What is Oesophageal Cancer (Adenocarcinoma of the Oesophagus)

Oesophagus Cancer (cancers of the oesophagus) may be of the Adenocarcinoma type, and usually arise from the glandular cells of the epithelium which lines the lower part of the gullet. The oesophagus is the organ that connects the mouth to the stomach. It is a muscular tube lined with epithelium. The sphincter at the bottom of the oesophagus stops acid refluxing up the oesophagus from the stomach.

Oesophageal cancer

Statistics on Oesophageal Cancer (Adenocarcinoma of the Oesophagus)

Oesophagus cancer is relatively uncommon, accounting for only 10% of oesophageal cancers, and occurs with increasing age with sex incidence being more common in men. Geographically, the oesophagus tumour is found worldwide.

Risk Factors for Oesophageal Cancer (Adenocarcinoma of the Oesophagus)

Barrett’s oesophagus (the lining at the lower end of the gullet has changed from being skin-like to being like the skin of the stomach – smooth muscle similar to the small intestine).

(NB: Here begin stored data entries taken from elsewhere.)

Lemma mh_while_int_iter s n trial_num a_current prob_a_current lst g :
  (trial_num <= n)%Z ->
  mh_while s (PyInt n) trial_num a_current prob_a_current lst g =
  mh_while s (PyInt n) (trial_num + 1)
    (fst (fst (mh_trial s a_current prob_a_current g)))
    (snd (fst (mh_trial s a_current prob_a_current g)))
    (lst ++ [fst (fst (mh_trial s a_current prob_a_current g))])
    (snd (mh_trial s a_current prob_a_current g)).
Proof.
  intros H. apply mh_while_iter. rewrite py_int_le_int. now apply Z.leb_le.
Qed.

Lemma mh_while_int_exit s n trial_num a_current prob_a_current lst g :
  (n < trial_num)%Z ->
  mh_while s (PyInt n) trial_num a_current prob_a_current lst g = (lst, g).
Proof.
  intros H. apply mh_while_exit. rewrite py_int_le_int. now apply Z.leb_gt.
Qed.

Lemma seed_in_range a_min a_max g :
  a_min < a_max -> unit_variates g ->
  a_min <= fst (np_random_uniform a_min a_max g) < a_max.
Proof.
  intros H Hg. simpl. destruct (Hg (consumed g)). split; nra.
Qed.

(** One trial whose proposal is [1] and whose [u] is positive: the entry
    appended is the seed just drawn, whether or not a chain was there. *)
Lemma run_mcmc_single_rejected_trial a_min a_max w :
  1 < a_min -> a_min < a_max -> data (self w) <> [] ->
  0 <= variates (np_random w) (consumed (np_random w)) ->
  variates (np_random w) (S (consumed (np_random w))) = 0 ->
  0 < variates (np_random w) (S (S (consumed (np_random w)))) ->
  exists w',
    run_mcmc a_min a_max (PyInt 1) w = (Ok tt, w') /\
    chain (self w') =
      Some (py_or (chain (self w)) [fst (np_random_uniform a_min a_max (np_random w))]
            ++ [fst (np_random_uniform a_min a_max (np_random w))]).
Proof.
  intros H1 H2 Hdata Hu0 Hu1 Hu2.
  rewrite run_mcmc_valid by (assumption || lia). cbv zeta.
  eexists. split; [reflexivity |]. cbn [self chain set_chain].
  rewrite mh_while_int_iter, mh_while_int_exit by lia. cbn [fst].
  rewrite mh_trial_proposal_1.
  - cbn [snd np_random_uniform random_sample consumed variates].
    rewrite Rleb_false by assumption. reflexivity.
  - exact Hdata.
  - apply calculate_posterior_pos. simpl. nra.
  - exact Hu1.
Qed.

Lemma mh_trial_generator s a_current prob_a_current g :
  snd (mh_trial s a_current prob_a_current g) =
  {| variates := variates g; consumed := S (S (consumed g)) |}.
Proof.
  rewrite mh_trial_unfold. cbv zeta. destruct (np_le _ _); reflexivity.
Qed.

Lemma proposal_in_range g y : unit_variates g -> proposal g y -> 1 <= y < 10.
Proof. intros Hg [i ->]. destruct (Hg i). split; lra. Qed.

Lemma repeats_or_Forall (P Q : R -> Prop) (a0 prev : R) (l : list R) :
  (forall y, P y -> Q y) ->
  prev = a0 \/ Q prev ->
  repeats_or P prev l ->
  Forall (fun y => y = a0 \/ Q y) l.
Proof.
  intros HPQ. revert prev. induction l as [| y l IH]; intros prev Hprev; simpl.
  - constructor.
  - intros [[-> | Hy] Hl].
    + constructor; [exact Hprev | now apply (IH prev)].
    + constructor; [right; now apply HPQ |].
      apply (IH y); [right; now apply HPQ | exact Hl].
Qed.

(** ** Claims about the chain *)

(** C1, the code at a failing input: the estimator holds the chain [[3; 5]]
    and the generator delivers 1/2, 0, 1/2.  [run_mcmc(2, 3, 1)] returns
    normally and the chain is then [[3; 5; 5/2]]: the call drew the seed 5/2
    from [[a_min, a_max]], ran its trial from that seed and, the proposal 1
    being rejected, appended the seed.  A run continuing from the last value
    would have appended 5. *)
Theorem resumed_run_continues_from_a_fresh_seed :
  exists w',
    run_mcmc 2 3 (PyInt 1) (resumed_world [1 / 2; 0; 1 / 2]) = (Ok tt, w') /\
    chain (self w') = Some [3; 5; 5 / 2].
Proof.
  destruct (run_mcmc_single_rejected_trial 2 3 (resumed_world [1 / 2; 0; 1 / 2]))
    as (w' & Hrun & Hchain); simpl; try lra; try discriminate.
  exists w'. split; [exact Hrun |]. rewrite Hchain. simpl.
  do 4 f_equal. lra.
Qed.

Progression of Oesophageal Cancer (Adenocarcinoma of the Oesophagus)

The oesophagus cancer tumour spreads by local invasion of the muscular layer of the oesophagus. Oesophagus caner may directly invade the lymphatics adjacent to the oesophagus and also directly invade the mediastinum, pericardium and trachea. Spreading via the blood stream can lead to the other major organs such as lung and liver with bone metastases being less common.

How is Oesophageal Cancer (Adenocarcinoma of the Oesophagus) Diagnosed?

General investigations into oesophagus cancer may show anaemia due to dietary deficiencies or chronic disease. Liver function may be abnormal with metastatic disease.

Prognosis of Oesophageal Cancer (Adenocarcinoma of the Oesophagus)

The prognosis of patients with oesophageal carcinoma is poor, and as such, management focuses on symptom control. Total oesophagus cancer surgical resection is possible in only 40% of cases, and have post-operative mortality rates approaching 10%; the 5 year post-operative survival rate is about 20% for oesophagus cancer patients. The outcome of primary radiation therapy is similar to that of radical surgery, though less effective in relief of obstructive patients.

How is Oesophageal Cancer (Adenocarcinoma of the Oesophagus) Treated?

With oesophagus cacner the best chance of cure is surgical resection before any lymph node spreading has occurred. Sometimes, combined chemo irradiation is given prior to surgery. Significant reductions in tumour mass size have been achieved in 15-25% of oesophagus cancer patients treated with drug combinations that included cisplatin.

Combination chemotherapy and radiation therapy produces a better response than radiation therapy alone. However, randomised trials have not effectively shown that the use of pre-operative chemotherapy and radiotherapy followed by surgical resection prolongs survival.

For incurable oesophagus cancer patients with obstructive complications, approaches to palliation include endoscopic dilation, gastronomy or jejunostomy (surgical creation of an opening into the abdominal wall for artifical feeding) and endoscopic placement of a metal stent to bypass the tumour. Endoscopic fulgration (destroying tissue via endoscopy) with laser appears to be the most promising. Improvement in oesophagus cancer symptoms is an important measurement. Specific monitoring may take place through repeat endoscopies.

The oesophagus cancer symptoms that may require attention are Dysphagia (difficulty in swallowing). This may be well palliated with endoscopy with dilatation, insertion of a stent, photosensitiser plus laser. Somatic pain or visceral pain from local tumour effects may also require treatment. Aspiration pneumonia is a fairly frequent complication. This may be treated on its own merits accordingly to the stage of the oesophagus cancer.